Senior Management

Deok Ryun Kim, Ph.D.

Deok Ryun Kim, Ph.D., is the Head of the Biostatistics and Data Management department with over 30 years of experience in Statistics in the fields of clinical trials and observational studies. Her work includes providing statistical expertise in protocol development, statistical considerations, and regulatory submission, as well as providing functional input in proposals, contracts, and budget activities while overseeing the planning, execution, and analysis of projects in other functional aspects.

Since she joined IVI in 2000, she has been working on various epidemiological studies of disease surveillance and serological surveillance of cholera, typhoid, shigella, dengue, and Schistosomiasis, and various clinical trials of cholera, typhoid, rotavirus, Covid-19, Chikungunya, Hepatitis E, and Schistosomiasis vaccines, conducted in various low-and middle-income countries. She has also led and overseen randomization schemes, sample size/power calculation, novel statistical methods, and statistical analysis plans in various study designs including immune non-inferiority/equivalence design, case-control design, test negative design, individual randomized efficacy/effectiveness design, cluster randomized efficacy/effectiveness design. In addition, she has been working on geospatial statistical analysis to evaluate the clustering of diseases in space, to identify environmental factors for the clustering of the diseases, to evaluate vaccine herd effects by examining geographic variation of the health intervention, to identify spatial variations of health interventions, to evaluate the impact of health intervention on transmission of diseases in space, and to create spatial variables to include in health/study data analysis.
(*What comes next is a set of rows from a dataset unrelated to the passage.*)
Lemma invoke_spec fn p T picked c failure log :
  TInv p T picked → ck_id c ∈ t_held T →
  runs (invoke fn c failure log) p (λ r p', steady p p' ∧
    match failure with
    | Some _ => r = (failure, log) ∧ TInv p' (t_return (ck_id c) T) picked
    | None => r = (d_throw (fn log c), log ++ [c]) ∧ TInv p' (settle_chunk (fn log c) (ck_id c) T) picked
    end).
Proof.
  intros I Hid. unfold invoke. destruct failure as [e|].
  - apply post_bind. eapply post_mono; [by apply (put_returns _ _ _ (ck_id c) I)| |done]. intros [] p1 [I1 S1]. by apply post_ret.
  - set (d := fn log c). apply post_bind. eapply post_mono; [by apply (releases_spec (d_release d) _ _ _ I)| |done].
    intros [] p1 [I1 S1]. apply post_bind. unfold settle_chunk. apply post_when; intros Hk.
    + eapply post_mono; [by apply (lease_release_spec _ _ _ (ck_id c) I1)| |done]. intros [] p2 [I2 S2]. apply post_ret.
      apply negb_true_iff in Hk. rewrite Hk. split_and!; [by etrans|done|done].
    + apply negb_false_iff in Hk. rewrite Hk. by apply post_ret.
Qed.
Since 2013, she has also expanded her career to global vaccine safety. She has been involved in the development of the first version of the desktop-based Vaccine Adverse Event Information Monitoring System (VAEIMS) in collaboration with the World Health Organization which can be easily deployed at the national level. She is actively supporting low- and middle-income countries and manufacturers to build up minimum capacity of vaccine safety monitoring through the deployment of VAEIMS to ultimately benefit global public health.

She earned a Master of Science in Statistics (minor in Computer Science) and a Doctor of Philosophy in Statistics at Sookmyung Women’s University, Seoul, Korea.